Disonancia

Por el gusto de hacer, ver y sentir diferente

Hay algo en Bach que te eleva

Hay algo en Bach que te eleva

                                                     Andrei Tarkovsky

Zhu Xiao-Mei pianista nacida en Shanghai y actualmente impartiendo clases en el Conservatorio Nacional Superior de Música de París, ofreció un delicado recital de piano en el Auditorio Mateo Herrera del Forum Cultural en el marco de cuadragésimo Festival Internacional Cervantino.

El programa se basó en una de las obras más destacadas y conocidas del compositor alemán y cumbre del barroco, Johann Sebastian Bach: Las Variaciones Goldberg. Esta treintena de piezas son fundamentalmente una, el Aria, de cuya línea melódica de bajo emanan todas y cada una de las variaciones que le siguen.

La concertista demostró una disciplina y  una entrega formidables que no podían dar otro fruto que no fuera una impecable ejecución de las piezas.

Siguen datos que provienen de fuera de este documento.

(** ** The theorems *)

(** C4: The two ends of the handshake agree.  When each end receives what the
    other sends (in any chunks, with any delays, and followed by any payload), the
    server accepts the credentials and reaches the destination, the client, plain
    or pipelined, and the server both return 0; they send exactly the messages of
    the protocol, consume nothing of the payload, the client has freed its
    destination and the server splices the new connection as TCP. *)
Theorem handshake_agree e se c s reg pipeline a sa fam down up :
  sock_ready (cl_sock c) -> cl_class c = ClientTCP -> s5_type (cl_base c) = TYPE_TCP ->
  cl_addr c = Some a -> addr_wf a -> creds_fit (cl_user c) (cl_pass c) ->
  sock_ready (sv_sock s) -> au_inv (sv_auth s) reg -> refs_low (sv_auth s) -> accepts s reg (cl_user c) (cl_pass c) ->
  hev_socks5_addr_into_sockaddr6 (se_pton4 se) (se_pton6 se) (se_gai se) a sockaddr_zero (s5_addr_family (sv_base s)) =
    Some (0, sa, fam) ->
  sockaddr_ok sa ->
  0 <= se_socket1 se -> 0 <= se_bind se -> hev_task_io_socket_connect (se_connect se) = 0 ->
  stream_of (cl_sock c) = server_sent (cl_user c) (cl_pass c) sa ++ down ->
  stream_of (sv_sock s) = client_sent c a ++ up ->
  exists c' s', hev_socks5_client_handshake e pipeline c = Some (0, c') /\ hev_socks5_server_handshake se s = Some (0, s') /\
    sk_out (cl_sock c') = sk_out (cl_sock c) ++ client_sent c a /\ stream_of (cl_sock c') = down /\
    sk_out (sv_sock s') = sk_out (sv_sock s) ++ server_sent (cl_user c) (cl_pass c) sa /\ stream_of (sv_sock s') = up /\
    cl_addr c' = None /\ cl_live c' = cl_live c - 1 /\
    s5_type (sv_base s') = TYPE_TCP /\ sv_fd0 s' = se_socket1 se /\ sv_closed s' = sv_closed s.
Proof.
  intros Hcr Hcc Hct Hca Hwf Hfit Hsr Hi Hlow Hacc Hinto Hsa H1 H2 H3 Hcs Hss.
  unfold client_sent in Hss. rewrite <-!app_assoc in Hss.
  destruct (server_run_ok se s reg _ _ a sa fam up Hsr Hi Hlow Hacc Hwf Hsa Hss Hinto H1 H2 H3)
    as (s' & Es & Os & Ss & Ts & Fs & Cs).
  unfold server_sent in Hcs. rewrite <-!app_assoc in Hcs.
  destruct (client_run_ok e c a sa down pipeline) as (k & Ec & Oc & Sc); try done; [apply Hsa|].
  exists (client_done e k c), s'. by split_and!.
Qed.

(** A chunked exchange: the client logs in as alice and asks for 10.0.0.1:80. *)
Definition no_resolver4 : list Z -> option (list Z) := fun _ => None.
Definition no_gai : list Z -> Z -> option (Z * list Z) := fun _ _ => None.
Definition sample_times : timeouts := Timeouts 5000 60000 60000.
Definition sample_cenv : cenv := CEnv sample_times true 7 0 [] no_resolver4 no_resolver4 no_gai.
Definition sample_senv : senv :=
  SEnv sample_times 9 10 0 0 [CxInProgress; CxIsConn] (Some sockaddr_zero) 0 (Some sockaddr_zero) no_resolver4 no_resolver4 no_gai.
Definition sample_dest : list Z := [1; 10; 0; 0; 1; 0; 80].
Definition sample_client : client :=
  Client (hev_socks5_construct TYPE_TCP) ClientTCP (Some [97; 108]) (Some [112; 119]) (Some sample_dest) (-1)
    (Sock [RxData [5]; RxAgain; RxData [2; 1; 0; 5; 0; 0]; RxData [1; 10; 0; 0; 1; 0; 80; 72; 105]] [TxSome 2; TxAgain; TxSome 3] []) 1 [].
Definition sample_server : server :=
  upd_obj ObjAuth (hev_socks5_server_construct 5
    (Sock [RxData [5; 1]; RxData [2; 1; 2; 97; 108]; RxAgain; RxData [2; 112; 119; 5; 1; 0; 1; 10; 0; 0; 1; 0; 80]; RxData [71]] [TxSome 1] [])
    sample_auth 2).

Lemma sample_ready : sock_ready (cl_sock sample_client) /\ sock_ready (sv_sock sample_server).
Proof.
  split; split; repeat constructor; try done; by apply (bool_decide_unpack _).
Qed.

Lemma sample_dest_wf : addr_wf sample_dest.
Proof. split; [by apply (bool_decide_unpack _)|done]. Qed.

Lemma sample_refs : refs_low (sv_auth sample_server).
Proof. by apply (bool_decide_unpack _). Qed.

Lemma handshake_agree_witness :
  exists c' s', hev_socks5_client_handshake sample_cenv true sample_client = Some (0, c') /\
    hev_socks5_server_handshake sample_senv sample_server = Some (0, s') /\
    stream_of (cl_sock c') = [72; 105] /\ stream_of (sv_sock s') = [71] /\ cl_live c' = 0 /\ sv_fd0 s' = 9.
Proof.
  destruct sample_ready as [Hc Hs].
  destruct (handshake_agree sample_cenv sample_senv sample_client sample_server {[ [97; 108] := 64 ]} true sample_dest
    (SockAddr6 10 20480 (v4mapped_prefix ++ [10; 0; 0; 1])) 2 [72; 105] [71])
    as (c' & s' & E1 & E2 & _ & S1 & _ & S2 & _ & L & _ & F & _).
  - exact Hc.
  - reflexivity.
  - reflexivity.
  - reflexivity.
  - apply sample_dest_wf.
  - simpl. lia.
  - exact Hs.
  - apply sample_auth_inv.
  - apply sample_refs.
  - split_and!; [reflexivity|simpl; lia..|]. exists 64. reflexivity.
  - vm_compute. reflexivity.
  - split; [reflexivity|done].
  - done.
  - done.
  - reflexivity.
  - reflexivity.
  - reflexivity.
  - exists c', s'. split_and!; assumption.
Defined.

(** C28: A login decides.  A server that has a registry and is offered the
    user/password method reads the credentials and answers 0 and goes on exactly
    when the name is registered with that password; otherwise it answers 255,
    returns -1 and keeps the registry and its own object as they were.  A login
    leaves the logged-in user alive even when the registry is dropped with it. *)
Theorem server_login_decides s reg u p rest :
  sock_ready (sv_sock s) -> au_inv (sv_auth s) reg -> refs_low (sv_auth s) -> sv_obj s = ObjAuth ->
  (0 < length u <= 255)%nat -> (0 < length p <= 255)%nat ->
  stream_of (sv_sock s) = msg_methods HEV_SOCKS5_AUTH_METHOD_USER ++ msg_creds u p ++ rest ->
  exists k, sock_ready k /\ stream_of k = rest /\
    match login_user (sv_auth s) reg u p with
    | Some q =>
      sk_out k = sk_out (sv_sock s) ++ msg_method HEV_SOCKS5_AUTH_METHOD_USER ++ msg_creds_res 0 /\
      exists a n, hev_socks5_server_auth s = Some (0, upd_sock k (upd_obj (ObjUser q) (upd_ref n (upd_auth a s)))) /\
        (exists reg', au_inv a reg') /\ is_Some (au_users a !! q)
    | None =>
      sk_out k = sk_out (sv_sock s) ++ msg_method HEV_SOCKS5_AUTH_METHOD_USER ++ msg_creds_res 255 /\
      hev_socks5_server_auth s = Some (-1, upd_sock k s)
    end.
Proof. apply server_auth_user. Qed.

(** A wrong password. *)
Definition refused_server : server :=
  upd_sock (Sock [RxData [5; 1; 2; 1; 2; 97; 108; 3]; RxData [112; 119; 33]] [] []) sample_server.

Lemma server_login_decides_witness :
  exists k, sock_ready k /\ sk_out k = [5; 2; 1; 255] /\
    hev_socks5_server_auth refused_server = Some (-1, upd_sock k refused_server).
Proof.
  destruct (server_login_decides refused_server {[ [97; 108] := 64 ]} [97; 108] [112; 119; 33] []) as (k & Hr & _ & Hm).
  - split; repeat constructor; try done; by apply (bool_decide_unpack _).
  - apply sample_auth_inv.
  - apply sample_refs.
  - reflexivity.
  - simpl. lia.
  - simpl. lia.
  - reflexivity.
  - exists k. split; [exact Hr|]. exact Hm.
Defined.

(** C8: No input makes the server fault.  Whatever bytes a peer sends, in whatever
    chunks and with whatever failures, whatever the kernel and the resolver
    answer, the handshake ends without reading outside what was received or
    dereferencing a dead object, the registry stays sound, and the object can
    then be destroyed. *)
Theorem server_handshake_safe e s :
  sv_fresh s -> senv_ok e ->
  exists r s', hev_socks5_server_handshake e s = Some (r, s') /\ sv_inv s' /\
    exists s'', hev_socks5_server_destruct s' = Some (tt, s'').
Proof.
  intros Hf He. destruct (wp_elim _ _ _ (handshake_safe e s Hf He)) as (r & s' & E & Hinv).
  exists r, s'. split_and!; try done. destruct (wp_elim _ _ _ (destruct_safe s' Hinv)) as ([] & s'' & E2 & _). by exists s''.
Qed.

(** A request cut short, with an unknown address type. *)
Definition hostile_server : server :=
  upd_sock (Sock [RxData [5; 1; 2; 1; 2; 97; 108; 2; 112; 119]; RxAgain; RxData [5; 9; 0; 77; 200]; RxErr] [TxSome 1; TxErr] []) sample_server.

Lemma sample_senv_ok : senv_ok sample_senv.
Proof. split_and!; [by split_and!|by intros n [= <-]..]. Qed.

Lemma server_handshake_safe_witness :
  exists r s', hev_socks5_server_handshake sample_senv hostile_server = Some (r, s') /\ sv_inv s' /\
    exists s'', hev_socks5_server_destruct s' = Some (tt, s'').
Proof.
  apply (server_handshake_safe sample_senv hostile_server); [|apply sample_senv_ok].
  split; [|split; [apply sample_refs|exact I]]. split; [|split; [eexists; apply sample_auth_inv|exact I]].
  repeat constructor; try done; by apply (bool_decide_unpack _).
Defined.

(** C33: No server makes the client fault.  Whatever the server answers, the
    handshake of a client, TCP or UDP, plain or pipelined, ends without a fault;
    when it does not fail, it has freed every address block it allocated or took
    over, and destroying a TCP client then leaves none. *)
Theorem client_handshake_safe e c pipeline :
  cl_rx c -> can_request e c -> resolver_ok (e_pton4 e) (e_pton6 e) (e_gai e) -> balance c = 0 ->
  exists r c', hev_socks5_client_handshake e pipeline c = Some (r, c') /\
    (0 <= r -> balance c' = 0) /\
    exists c'', (match cl_class c' with
                 | ClientTCP => hev_socks5_client_tcp_destruct
                 | ClientUDP => hev_socks5_client_udp_destruct end) c' = Some (tt, c'') /\
      (0 <= r -> cl_class c' = ClientTCP -> cl_live c'' = 0).
Proof.
  intros Hr Hc Hres Hb. destruct (wp_elim _ _ _ (client_handshake_ends e c pipeline Hr Hc Hres)) as (r & c' & E & _ & Hbal).
  exists r, c'. rewrite Hb in Hbal. split_and!; try done.
  destruct (wp_elim _ _ _ (client_destruct_balance c')) as ([] & c'' & E2 & Hl). exists c''. split; [done|].
  intros H0 Ht. rewrite Hl by done. auto.
Qed.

La obra como tal es espectacular, las variaciones se suceden una a una sin pausa. Virtuosismo y genialidad son palabras que apenas describen el excelente trabajo de composición basado principalmente en el canon. De lo solemne a lo festivo, de lo diáfano a lo oscuro, las piezas no pueden ser más distintas entres sí y, no obstante, su cimiento es el mismo. La arquitectura de las Goldberg demuestra el potencial del instrumento, el piano, aunque no fueron escritos para éste originalmente, además de demandar toda la concentración posible por parte del intérprete.

Hay algo en Bach que te eleva, dijo alguna vez Tarkovsky de esa forma tan abstracta y espectral que tiene la música del alemán y que no tiene otro efecto posible más que el de lo trascendente.

La audiencia escuchó pendiente el recital, expectante, para terminar con una larguísima y merecida ovación que hizo regresar a Zhu Xiao-Mei en tres ocasiones al escenario, al final de las cuales iba acompañada de un intérprete. En inglés, bañada en sudor por el esfuerzo, la  pianista hablaba a intervalos para que el intérprete pasara cada una de sus frases al público. Xiao-Mei comentaba que las piezas son de una exigencia muy alta y que por lo general agotan al músico que las interpreta, pero que ejecutaría una última pieza tradicional de su natal China compuesta en la misma época en que Bach escribía las Goldberg (1741). La pieza en cuestión se tituló Río de primavera al atardecer, y fue un arrebato de sonoridades y tempos muy alejados de la academia occidental barroca, pero altamente emotivos y claros, la pieza fue el gran final de la noche.

Al finalizar el recital, Zhu Xiao-Mei se acercó al público que aún no había abandonado la sala para firmar algunos autógrafos y agradecer la presencia de los asistentes.